D'écluse en écluse : Régis

Notre réseau possède encore, et c'est heureux, un bon nombre d'éclusiers qui, en plus d'être consciencieux, sont autant de personnages attachants. En voici un, Régis, le lorrain qui a roulé sa bosse du nord au sud.

 Régis, portrait

  
         Pour celui qui navigue, la figure emblématique de l'éclusier fait partie du décor, à tel point qu'il peut en oublier que derrière la fonction, il y a une personne riche de tout un vécu et de toute une épaisseur humaine. Ce vécu et cette épaisseur, c'est en allant à la rencontre de ces gens souvent aussi modestes que chaleureux, que nous pouvons les appréhender, et nous découvrons alors bien souvent une richesse de coeur insoupçonnée.

De naissance
Beaucoup d'éclusiers le deviennent par concours. D'autres le sont de naissance. Régis appartient à cette seconde catégorie, pour qui le canal et l'écluse font quasiment partie de la famille. C'est ainsi qu'en 1959, Hubert et Marguerite Lemé, qui tiennent l'écluse n°35 de Longeville-en-Barrois, sur le canal de la Marne au Rhin, accueillent avec joie la naissance du petit Régis.

Naissance de Régis


Mais celui-ci n'a guère le temps de se forger des souvenirs à cet endroit : un an après, papa Lemé est muté à la 23, à Ligny-en-Barrois. Régis y passera toute son enfance, et dès 7 ans, le gamin aide son paternel à tourner les manivelles.

La 23

La "23" à Ligny-en-Barrois. (coll. perso Régis Lemé)

Hivers lorrains
"Là-bas, c'est la Lorraine, le nord-est, et les hivers sont longs et durs. Les glaces bloquaient parfois les bateaux jusqu'à trois mois à l'écluse. Mes parents aidaient les mariniers autant que possible pour les courses, le médecin, le ravitaillement… Ma mère savait faire les piqûres, et elle en a souvent fait aux mariniers malades, elle leur prodiguait des soins médicaux : on était loin  de tout."
Alors, galère, ces années d'enfance sur le Marne-Rhin ? "Non, pas du tout. Certes, c'était parfois rude, mais il y avait de nombreux moments de bonheur. On était tous réunis dans les moments difficiles, solidaires, et on se serrait les coudes, on s'entre-aidait. Il régnait une ambiance très conviviale sur le canal, au plus profond de l'hiver."
"Convivialité, solidarité", les mots sont lâchés. Ceux-ci, nous le verrons, deviendront la ligne de conduite de Régis, sa philosophie.
"Une année, on a eu un hiver tellement rude que le canal était pris sur 40 cm ! Un voisin a pu le traverser avec sa 4cv ! Fallait jouer de la hache à glace, mais 40 cm, tu imagines !..."

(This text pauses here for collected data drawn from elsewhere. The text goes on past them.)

(** C23: The checksum of a range of a packet is the sum of the bytes of that range at once,
    whatever the parts are that hold them, for every pair of operations for which summing
    in parts is summing at once; the packet is not changed. *)
Theorem skb_checksum_flat fuel h x bs offset n c : contents fuel h x = Some bs → zlen bs < 2 ^ 31 → 0 ≤ n → 0 ≤ offset → offset + n ≤ zlen bs →
  __skb_checksum fuel x offset n c h = Some (csum_update (slice offset n bs) c, h).
Proof.
  revert x bs offset n c. induction fuel as [|fuel IH]; intros x bs offset n c Hc Hb Hn Ho Hfit; [done|].
  apply contents_parts in Hc as (s & b & l & Fs & L & P). destruct P as [Hs Hbuf Hl HF HC Hbs Hlen Hhl].
  cbn [__skb_checksum]. rewrite (st_bind_step _ _ _ _ _ (load_ok x h s Hs)), Hhl. rewrite Hhl in Hl.
  set (copy := if 0 <? zlen l - offset then Z.min (zlen l - offset) n else 0).
  pose proof (slice_len offset n l Ho Hn) as Sl. set (w := slice offset n l) in *. assert (copy = zlen w) as Ec by (unfold copy; destruct (Z.ltb_spec 0 (zlen l - offset)); lia).
  assert ((if 0 <? zlen l - offset then p ← skb_copy_from_linear_data_offset x offset copy; mret (csum_update p c) else mret c) h = Some (summed c w, h)) as Elin.
  { destruct (Z.ltb_spec 0 (zlen l - offset)) as [Hin|Hout].
    - unfold skb_copy_from_linear_data_offset, read_head. rewrite !st_bind_assoc, (st_bind_step _ _ _ _ _ (load_ok x h s Hs)), !st_bind_assoc.
      rewrite (st_bind_step _ _ _ _ _ (load_ok x h s Hs)), !st_bind_assoc, (st_bind_step _ _ _ _ _ (load_buf_ok _ h b Hbuf)).
      rewrite (lift_step _ _ _ _ (bytes_at_slice _ _ _ _ offset copy Hl ltac:(lia) ltac:(lia) ltac:(lia))). unfold w. by rewrite (slice_min offset n copy) by (unfold copy; lia).
    - unfold w, summed. rewrite slice_none by lia. by rewrite csum_update_nil. }
  rewrite (st_bind_step _ _ _ _ _ Elin), Ec, Hbs, (slice_app offset n l) by lia. fold w.
  destruct ((0 <? zlen l - offset) && (n - zlen w =? 0)) eqn:Edone.
  { to_prop. rewrite (slice_none _ (n - _)) by lia. by rewrite app_nil_r. }
  assert (zlen l ≤ offset + zlen w) as Hoff. { destruct (Z.ltb_spec 0 (zlen l - offset)); [|lia]. cbn in Edone. to_prop. lia. }
  rewrite (st_bind_step _ _ _ _ _ (skb_shinfo_ok x h s b Hs Hbuf)). destruct (sum_frags_ok h c _ Fs HF (zlen l) (offset + zlen w) (n - zlen w) w ltac:(lia) Hoff) as (r & Er & Hr).
  rewrite (st_bind_step _ _ _ _ _ Er). cbv zeta in Hr. replace (offset + zlen w - zlen l) with (Z.max 0 (offset - zlen l)) in Hr by lia.
  set (F := concat Fs) in *. rewrite (slice_app _ (n - zlen w) F) by lia. destruct r as [c'|[[[[st o] n'] pos] c']].
  - destruct Hr as [-> Hr]. rewrite (slice_none _ (n - zlen w - _)) by lia. by rewrite app_nil_r.
  - destruct Hr as (-> & -> & -> & -> & -> & Hr). pose proof (slice_len (Z.max 0 (offset - zlen l)) (n - zlen w) F ltac:(lia) ltac:(lia)) as Sf.
    rewrite Hbs, !length_app in Hfit, Hb. fold F in Hfit, Hb.
    rewrite (sum_list_ok h c (contents fuel h) (__skb_checksum fuel) (zlen L)) with (L := L); [|..|done|lia|lia|done|lia].
    + rewrite <-app_assoc. set (v := slice _ _ F) in *. by replace (offset + zlen w + zlen v - (zlen l + zlen F)) with (Z.max 0 (Z.max 0 (offset - zlen l) - zlen F)) by lia.
    + intros y s' e Hy Hc' Hsub. split; [by rewrite (contents_len _ _ _ _ _ Hc' Hy)|]. intros o m c0 Ho' Hm Hom. by apply IH; [|lia..].
Qed.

La "23" sous la neige. (coll. perso Régis Lemé)

La vie du canal
"Le jeudi, y'avait pas classe en ce temps-là. Je montais sur le locotracteur sur rails jusqu'à l'écluse suivante, où le machiniste troquait "son" bateau pour en prendre un autre en remorque en sens inverse. Tu penses bien que pour le gamin que j'étais, ça valait tous les jeux du monde ! Je le revois encore, ce machiniste, avec sa besace où il rangeait son casse-croûte… Il y avait aussi une attraction, "Le Coq", un vieux bateau tractionné avec une demi-marquise ouverte derrière et, bien sûr, une barre franche. Il travaillait localement en effectuant quelques voyages de céréales dans la région, et il était parfois sollicité pour des tournages de films. Souvent aussi, il y avait quelques mots un peu vifs entre les éclusiers et les mariniers à propos de l'heure d'ouverture des écluses, fixée à 6 h 30. Pour les premiers, c'était le début du travail, la préparation de l'écluse, alors que les seconds l'interprétaient comme "6 h 30, bateau dans l'écluse", ils n'étaient jamais d'accord ! "

CPA Ligny

Le canal à Ligny (carte postale ancienne, coll. perso Régis Lemé)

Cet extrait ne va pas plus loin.